This CellML model is known to run in both COR and OpenCell to recreate the results of the original model. The units have been checked and they are consistent.
The applicability and usefulness of the new model have been proved by addressing the study of the Brugada syndrome, an important hereditary genetic disease able to cause sudden cardiac death in human patients even without identifiable structural abnormalities. Despite not incorporating independent descriptions for each of the known currents measured through the cell membrane, the model is however capable to correctly reproduce both the healthy and pathological conditions of the epicardial tissue layer, the latter being characterized by the presence of a much deeper notch in the cardiac action potential as a result of a loss of functionality of sodium channels which leaves unopposed the transient outward potassium current.
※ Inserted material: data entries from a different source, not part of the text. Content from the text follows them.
Lemma be_val_xor a b : bytes_ok a -> bytes_ok b -> length a = length b -> be_val (xor_bytes a b) = Z.lxor (be_val a) (be_val b).
Proof.
  revert b. induction a as [|x a IH] using rev_ind; intros b Ha Hb Hl; [by destruct b|].
  destruct b as [|y b _] using rev_ind; [rewrite length_app in Hl; cbn in Hl; lia|]. rewrite !length_app in Hl. cbn [length] in Hl.
  apply bytes_ok_app in Ha as [Ha Hx], Hb as [Hb Hy]. apply Forall_inv in Hx, Hy. unfold is_u in *.
  unfold xor_bytes. rewrite zip_with_app by lia. cbn [zip_with]. rewrite !be_val_snoc. fold (xor_bytes a b). rewrite IH by (done || lia).
  assert (E : forall u v, is_u 8 v -> u * 256 + v = Z.lxor (Z.shiftl u 8) v).
  { intros u v Hv. change 256 with (2 ^ 8). rewrite <- (lor_shiftl_add u v 8) by (lia || done). apply Z.bits_inj'. intros i Hi.
    rewrite Z.lxor_spec, Z.lor_spec. destruct (Z.lt_ge_cases i 8); [rewrite Z.shiftl_spec_low by lia; by destruct (Z.testbit v i)|].
    rewrite (is_u_testbit 8 v) by (done || lia). by destruct (Z.testbit _ i). }
  rewrite !E; [|done|done|by apply lxor_is_u]. rewrite Z.shiftl_lxor. apply Z.bits_inj'. intros i Hi. rewrite !Z.lxor_spec. btauto.
Qed.

Lemma blocks_S n l : blocks (S n) l = ztake 16 l :: blocks n (zdrop 16 l).
Proof. reflexivity. Qed.

Lemma GHASH_cons h y b l : zlen b = 16 -> GHASH h y (b ++ l) = GHASH h (ghash_block h y b) l.
Proof.
  intros Hb. unfold GHASH. rewrite length_app. replace (Z.of_nat (length b + length l)) with (1 * 16 + zlen l) by lia.
  rewrite Z.div_add_l, Z2Nat.inj_add by (lia || apply Z.div_pos; lia). change (Z.to_nat 1) with 1%nat. cbn [Nat.add]. rewrite blocks_S.
  rewrite ztake_app, zdrop_app by done. apply fold_left_cons.
Qed.

Lemma GHASH_nil h y : GHASH h y [] = y.
Proof. reflexivity. Qed.

Lemma ghash_block_range h y b : is_u 128 h -> is_u 128 (ghash_block h y b).
Proof. intros. by apply gf_mul_range. Qed.

Lemma GHASH_range h l : forall y, is_u 128 h -> is_u 128 y -> is_u 128 (GHASH h y l).
Proof.
  unfold GHASH. generalize (blocks (Z.to_nat (zlen l / 16)) l). intros bs. induction bs as [|b bs IH]; intros y Hh Hy; [done|].
  rewrite fold_left_cons. apply IH; [done|by apply ghash_block_range].
Qed.

Lemma bswap_le l : bytes_ok l -> zlen l = 8 -> CRYPTO_bswap8 (le_val l) = be_val l.
Proof. intros Hb Hl. unfold CRYPTO_bswap8. replace 8%nat with (length l) by lia. by rewrite le_bytes_le_val. Qed.
(** * The program: encryption and decryption *)

(** [ctx->Xi.c[n] ^= *out = *in ^ ctx->EKi.c[n]] of the encrypting functions, and the
    lines of the decrypting ones in its place; the index [k] into [EKi] and [Xi]. *)
Definition enc_byte (c : GCM128_CONTEXT) (inp out k : Z) : M mem GCM128_CONTEXT :=
  let* b := load_u 1 inp in
  let o := Z.lxor b (zget (EKi c) k) in
  store_u 1 out o;;;
  sret (xor_Xi c k o).
Definition dec_byte (c : GCM128_CONTEXT) (inp out k : Z) : M mem GCM128_CONTEXT :=
  let* b := load_u 1 inp in
  store_u 1 out (Z.lxor b (zget (EKi c) k));;;
  sret (xor_Xi c k b).

(** The bodies of the loops over the words of a block. *)
Definition enc_word (c : GCM128_CONTEXT) (inp out i : Z) : M mem GCM128_CONTEXT :=
  let* b := load_u 8 (inp + 8 * i) in
  let o := Z.lxor b (word (EKi c) i) in
  store_u 8 (out + 8 * i) o;;;
  sret (set_Xi c (xor_word (Xi c) i o)).
Definition dec_word (c : GCM128_CONTEXT) (inp out i : Z) : M mem GCM128_CONTEXT :=
  let* b := load_u 8 (inp + 8 * i) in
  store_u 8 (out + 8 * i) (Z.lxor b (word (EKi c) i));;;
  sret (set_Xi c (xor_word (Xi c) i b)).

(** The length of the message with [len] more bytes, unless it is too long. *)
Definition add_len (c : GCM128_CONTEXT) (len : Z) : option Z :=
  let mlen := u64 (len1 c + len) in
  if (mlen >? u64 (Z.shiftl 1 36 - 32)) || (mlen <? len) then None else Some mlen.

(** The next block of the key stream: [EKi], and the counter. *)
Definition next_block (c : GCM128_CONTEXT) (key : Key) (ctr : Z) : option (GCM128_CONTEXT * Z) :=
  e ← block c (Yi c) key;
  let ctr := u32 (ctr + 1) in
  Some (put_ctr (set_EKi c e) ctr, ctr).

Section Crypt.
Context (do_byte do_word : GCM128_CONTEXT -> Z -> Z -> Z -> M mem GCM128_CONTEXT).

(** [while (n && len)]. *)
Fixpoint crypt_head (fuel : nat) (c : GCM128_CONTEXT) (inp out len n : Z) : M mem (GCM128_CONTEXT * Z * Z * Z * Z) :=
  if (n =? 0) || (len =? 0) then sret (c, inp, out, len, n)
  else
    match fuel with
    | O => sstuck
    | S fuel =>
        let* c := do_byte c inp out n in
        crypt_head fuel c (inp + 1) (out + 1) (len - 1) ((n + 1) mod 16)
    end.

(** [while (len >= 16)]. *)
Fixpoint crypt_blocks (fuel : nat) (c : GCM128_CONTEXT) (key : Key) (inp out len ctr : Z) : M mem (GCM128_CONTEXT * Z * Z * Z * Z) :=
  if len <? 16 then sret (c, inp, out, len, ctr)
  else
    match fuel with
    | O => sstuck
    | S fuel =>
        let* (c, ctr) := slift (next_block c key ctr) in
        let* c := do_word c inp out 0 in
        let* c := do_word c inp out 1 in
        crypt_blocks fuel (GCM_MUL_Xi c) key (inp + 16) (out + 16) (len - 16) ctr
    end.

(** [while (len--)]. *)
Fixpoint crypt_tail (len : nat) (c : GCM128_CONTEXT) (inp out n : Z) : M mem (GCM128_CONTEXT * Z) :=
  match len with
  | O => sret (c, n)
  | S len =>
      let* c := do_byte c (inp + n) (out + n) n in
      crypt_tail len c inp out (n + 1)
  end.

(** The lines of a last, incomplete block. *)
Definition crypt_last (c : GCM128_CONTEXT) (key : Key) (inp out len n ctr : Z) : M mem (GCM128_CONTEXT * Z) :=
  if len =? 0 then sret (c, n)
  else
    let* (c, ctr) := slift (next_block c key ctr) in
    crypt_tail (Z.to_nat len) c inp out n.

(** [CRYPTO_gcm128_encrypt] and [CRYPTO_gcm128_decrypt], which only differ in what they
    do with a byte and with a word. *)
Definition gcm128_crypt (c : GCM128_CONTEXT) (key : Key) (inp out len : Z) : M mem (Z * GCM128_CONTEXT) :=
  match add_len c len with
  | None => sret (0, c)
  | Some mlen =>
      let c := set_len1 c mlen in
      let c := if negb (ares c =? 0) then set_ares (GCM_MUL_Xi c) 0 else c in
      let ctr := get_ctr c in
      let n := mres c in
      let* (c, inp, out, len, n') := crypt_head 16 c inp out len n in
      if negb (n' =? 0) then sret (1, set_mres c n')
      else
        let c := if negb (n =? 0) then GCM_MUL_Xi c else c in
        let* (c, inp, out, len, ctr) := crypt_blocks (Z.to_nat len) c key inp out len ctr in
        let* (c, n) := crypt_last c key inp out len n' ctr in
        sret (1, set_mres c n)
  end.

(** The functions on a [ctr128_f] [stream]: [in], [out], [blocks], [ivec]. [bulk] is what
    they do with [blocks] whole blocks: the stream, and the blocks of the ciphertext
    taken into the hash after it or before. *)
Definition gcm128_crypt_ctr32 (bulk : GCM128_CONTEXT -> Z -> Z -> Z -> M mem GCM128_CONTEXT)
    (c : GCM128_CONTEXT) (key : Key) (inp out len : Z) : M mem (Z * GCM128_CONTEXT) :=
  match add_len c len with
  | None => sret (0, c)
  | Some mlen =>
      let c := set_len1 c mlen in
      let c := if negb (ares c =? 0) then set_ares (GCM_MUL_Xi c) 0 else c in
      let n := mres c in
      let* (c, inp, out, len, n') := crypt_head 16 c inp out len n in
      if negb (n' =? 0) then sret (1, set_mres c n')
      else
        let c := if negb (n =? 0) then GCM_MUL_Xi c else c in
        let ctr := get_ctr c in
        let i := Z.land len (u64 (- 16)) in
        let* (c, ctr) :=
          (if i =? 0 then sret (c, ctr)
           else
             let* c := bulk c inp out (i / 16) in
             sret (c, u32 (ctr + u32 (i / 16)))) in
        let* (c, n) := crypt_last c key (inp + i) (out + i) (len - i) n' ctr in
        sret (1, set_mres c n)
  end.
End Crypt.

Definition CRYPTO_gcm128_encrypt := gcm128_crypt enc_byte enc_word.
Definition CRYPTO_gcm128_decrypt := gcm128_crypt dec_byte dec_word.

(** [while (j--)]: the blocks at [p] taken into the hash. *)
Fixpoint hash_blocks (j : nat) (c : GCM128_CONTEXT) (p : Z) : M mem GCM128_CONTEXT :=
  match j with
  | O => sret c
  | S j =>
      let* b := mem_load 16 p in
      hash_blocks j (GCM_MUL_Xi (set_Xi c (xor_into (Xi c) b))) (p + 16)
  end.

Definition enc_bulk (stream : Z -> Z -> Z -> Key -> bytes -> M mem unit) (key : Key) (c : GCM128_CONTEXT) (inp out j : Z) : M mem GCM128_CONTEXT :=
  stream inp out j key (Yi c);;;
  let ctr := u32 (get_ctr c + u32 j) in
  hash_blocks (Z.to_nat j) (put_ctr c ctr) out.
Definition dec_bulk (stream : Z -> Z -> Z -> Key -> bytes -> M mem unit) (key : Key) (c : GCM128_CONTEXT) (inp out j : Z) : M mem GCM128_CONTEXT :=
  let* c := hash_blocks (Z.to_nat j) c inp in
  stream inp out j key (Yi c);;;
  let ctr := u32 (get_ctr c + u32 j) in
  sret (put_ctr c ctr).

Definition CRYPTO_gcm128_encrypt_ctr32 (c : GCM128_CONTEXT) (key : Key) (inp out len : Z) (stream : Z -> Z -> Z -> Key -> bytes -> M mem unit) :=
  gcm128_crypt_ctr32 enc_byte (enc_bulk stream key) c key inp out len.
Definition CRYPTO_gcm128_decrypt_ctr32 (c : GCM128_CONTEXT) (key : Key) (inp out len : Z) (stream : Z -> Z -> Z -> Key -> bytes -> M mem unit) :=
  gcm128_crypt_ctr32 dec_byte (dec_bulk stream key) c key inp out len.

(** * The program: the tag *)

(** [tag] is the tag to compare with, if the caller has one. *)
Definition CRYPTO_gcm128_finish (c : GCM128_CONTEXT) (tag : option bytes) (len : Z) : Z * GCM128_CONTEXT :=
  let alen := u64 (Z.shiftl (len0 c) 3) in
  let clen := u64 (Z.shiftl (len1 c) 3) in
  let c := if negb (mres c =? 0) || negb (ares c =? 0) then GCM_MUL_Xi c else c in
  let alen := CRYPTO_bswap8 alen in
  let clen := CRYPTO_bswap8 clen in
  let c := set_Xi c (xor_word (Xi c) 0 alen) in
  let c := set_Xi c (xor_word (Xi c) 1 clen) in
  let c := GCM_MUL_Xi c in
  let c := set_Xi c (xor_word (Xi c) 0 (word (EK0 c) 0)) in
  let c := set_Xi c (xor_word (Xi c) 1 (word (EK0 c) 1)) in
  match tag with
  | Some tag => if len <=? 16 then (if CRYPTO_memcmp (Xi c) tag len =? 0 then 1 else 0, c) else (0, c)
  | None => (0, c)
  end.

(** The bytes that are copied to [tag]. *)
Definition CRYPTO_gcm128_tag (c : GCM128_CONTEXT) (len : Z) : bytes * GCM128_CONTEXT :=
  let '(_, c) := CRYPTO_gcm128_finish c None 0 in
  (ztake (if len <=? 16 then len else 16) (Xi c), c).
End Gcm.
Arguments GCM128_CONTEXT : clear implicits.
(* ===== verification/GcmSpec.v ===== *)
(** * The properties of Galois/counter mode

    The functions of Gcm.v on whole messages: a key, an initialisation vector, additional
    data and a text in any pieces, against NIST SP 800-38D; and the functions on a stream
    against the ones on a block. *)

From Stdlib Require Import ZArith Lia.
From stdpp Require Import base option list gmap.
From S2P Require Import Prelude Mem ByteMem Modes Ghash Gcm.

#[local] Opaque gf_mul gf_steps gcm_gmult_4bit GHASH.

(** * Lemmas: whole blocks of a stream *)

Section Bulk.
Context {Key : Type} (h : Z) (E : bytes -> bytes) (key : Key) (j0 A : bytes).
Hypothesis Hj0 : block16 j0.
Hypothesis HA : bytes_ok A.
Context (f : Z -> Z -> Z -> Key -> bytes -> M mem unit).
Hypothesis Hf : stream_ok E key f.
Implicit Type c : GCM128_CONTEXT Key.

Abbreviation stream p := (fun i => gcm_stream E j0 (p + i)).
Abbreviation fixed c := (fixed h E key j0 A c).
Abbreviation at_text T n c := (at_text h E j0 A T n c).

Lemma text_block_end T c : at_text T 0 c -> zlen T mod 16 = 0 /\ Yi c = inc32 j0 (1 + zlen T / 16) /\ bytes_ok (Xi c) /\ zlen (Xi c) = 16.
Proof using HA.
  intros HT. destruct (at_hash_ok h A HA _ _ _ (at_hashed _ _ _ _ _ _ _ HT)) as (Hx & Lx & Hn & _). split_and!; [lia| |done|done].
  rewrite (at_Yi _ _ _ _ _ _ _ HT). do 2 f_equal. Z.to_euclidean_division_equations; lia.
Qed.

(** The stream function gives the bytes of the key stream. *)
Lemma stream_runs T c inp out j m : at_text T 0 c -> 0 <= j -> gcm_buffers inp out (16 * j) m ->
  runs (f inp out j key (Yi c)) m (within out (16 * j)) (fun _ m' => streamed (stream (zlen T)) inp out (16 * j) m m').
Proof using Hj0 HA Hf.
  intros HT Hj B. destruct (text_block_end T c HT) as (Hn & HY & _). destruct Hj0 as [Hjo Lj]. rewrite HY.
  destruct (inc32_ok j0 (1 + zlen T / 16) Hjo ltac:(lia)) as [Hi Li].
  eapply runs_sub; [apply (Hf inp out j _ m Hj B); by split|done|]. intros [] m' _ _ S. eapply streamed_ext; [|exact S].
  intros i Hi'. cbv beta. rewrite inc32_inc32 by done. unfold gcm_stream.
  replace (1 + zlen T / 16 + i / 16) with (1 + (zlen T + i) / 16) by (Z.to_euclidean_division_equations; lia).
  f_equal. Z.to_euclidean_division_equations; lia.
Qed.

(** The context after [j] blocks [t] are taken in. *)
Lemma bulk_text T c t j x : fixed c -> at_text T 0 c -> 0 <= j -> bytes_ok t -> zlen t = 16 * j -> absorb h (Xi c, 0) t = (x, 0) ->
  let c' := put_ctr (set_Xi c x) (u32 (get_ctr c + u32 j)) in
  fixed c' /\ len1 c' = len1 c /\ at_text (T ++ t) 0 c' /\ get_ctr c' = u32 (get_ctr c + u32 j).
Proof using Hj0 HA.
  intros F HT Hj Ht Lt Ea. destruct (text_block_end T c HT) as (Hn & HY & _). destruct Hj0 as [Hjo Lj].
  rewrite (get_ctr_spec c j0 _ ltac:(lia) HY), u32_add_l, u32_add_r, <- Z.add_assoc.
  pose proof (put_ctr_spec (set_Xi c x) j0 (1 + zlen T / 16) (1 + zlen T / 16 + j) ltac:(lia) HY) as Ep. cbv zeta. rewrite Ep.
  split_and!; [by apply (fixed_same h E key j0 A c)|done| |by apply (get_ctr_spec _ j0); [lia|]].
  destruct (at_hashed _ _ _ _ _ _ _ HT) as (Har & HX & Hb). split; cbn [Yi EKi set_Yi set_Xi]; rewrite ?length_app.
  - f_equal. Z.to_euclidean_division_equations; lia.
  - intros Hne. exfalso. apply Hne. Z.to_euclidean_division_equations; lia.
  - split_and!; [done|cbn [Xi set_Yi set_Xi]; by rewrite absorb_app, <- HX, Ea|by apply bytes_ok_app].
Qed.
Despite being able of reproducing a great amount of available experimental data, one important limitation of the proposed minimal model is that it lacks of a complete description of intracellular calcium dynamics. Hence, the model cannot be used to study particular conditions of importance in the generation and development of arrhythmias, such as calcium overload, spontaneous calcium release or calcium-induced alternans. This limitation could be overcome however by coupling our simplified model of the cardiac transmembrane potential to a reduced model of the intracellular calcium cycling of the ventricular myocyte, such as the one suggested by Shiferaw et al. (2003), therefore yielding the first implementation of a second-generation simplified ionic model of the cardiac myocyte.
This model was taken from the PhD thesis of Alfonso Bueno:
Mathematical modeling and spectral simulation of genetic diseases in the human heart, Alfonso Bueno, Department of Mathematics, University of Castilla-La Mancha, Ciudad Real, May 2007.